[Items listed in a dataset]
(** X10.  A request that names an id no row carries changes nothing.
    If the id is a 32-bit integer the request is answered 200 like any
    other: signing a contract that does not exist (by a refugee or host),
    approving one that does not exist (by an administrator), marking a
    notification that does not exist as read.  If the id is no 32-bit
    integer, and so the id of no row, the same three requests are
    answered 500. *)
Theorem unknown_id_changes_nothing now id sub db :
  (forall u, findUser db sub = Some u -> users_role u <> admin ->
   int4 id = true -> findContract db id = None ->
   post_api_contracts_sign now id sub db = (res_json json_success, db))
  /\ (is_role admin (findUser db sub) = true ->
      int4 id = true -> findContract db id = None ->
      post_api_contracts_approve now id sub db = (res_json json_success, db))
  /\ (int4 id = true ->
      find (fun n => (notifications_id n =? id)%Z) (notifications db) = None ->
      post_api_notifications_read id sub db = (res_json json_success, db))
  /\ (forall u, findUser db sub = Some u -> users_role u <> admin ->
      int4 id = false ->
      (forall c, In c (contracts db) -> int4 (contracts_id c) = true) ->
      post_api_contracts_sign now id sub db
      = (res_status 500 "Failed to sign contract", db))
  /\ (is_role admin (findUser db sub) = true ->
      int4 id = false ->
      (forall c, In c (contracts db) -> int4 (contracts_id c) = true) ->
      post_api_contracts_approve now id sub db
      = (res_status 500 "Failed to approve contract", db))
  /\ (int4 id = false ->
      (forall n, In n (notifications db) ->
                 int4 (notifications_id n) = true) ->
      post_api_notifications_read id sub db
      = (res_status 500 "Failed to mark notification as read", db)).
Proof.
  split; [|split; [|split; [|split; [|split]]]].
  - intros u Hu Hrole Hid Hnone.
    rewrite (sign_route_eq now id sub db u Hu Hrole
               (contract_key_int4 db id Hid)).
    cbv zeta. rewrite findContract_signed, Hnone. simpl.
    unfold signed_rows.
    rewrite (map_unmatched (fun c => (contracts_id c =? id)%Z)) by exact Hnone.
    rewrite set_contracts_same. reflexivity.
  - apply approve_route_unknown.
  - intros Hid Hnone. rewrite read_route_accepted
      by (unfold notification_key; rewrite Hid; reflexivity).
    rewrite (map_unmatched (fun n => (notifications_id n =? id)%Z))
      by exact Hnone.
    rewrite set_notifications_same. reflexivity.
  - intros u Hu Hrole Hid Hstored.
    apply (sign_route_out_of_range now id sub db u Hu Hrole).
    apply contract_key_out_of_range; assumption.
  - intros Hadm Hid Hstored. apply approve_route_out_of_range; [exact Hadm|].
    apply contract_key_out_of_range; assumption.
  - intros Hid Hstored. apply read_route_refused.
    apply notification_key_out_of_range; assumption.
Qed.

• **Exercise prompt**
Stop at the line containing "notification that does". Please print exactly every line before it from the start of the records, plus that line itself, and nothing else.

• **Exercise answer**
(** X10.  A request that names an id no row carries changes nothing.
    If the id is a 32-bit integer the request is answered 200 like any
    other: signing a contract that does not exist (by a refugee or host),
    approving one that does not exist (by an administrator), marking a
    notification that does not exist as read.  If the id is no 32-bit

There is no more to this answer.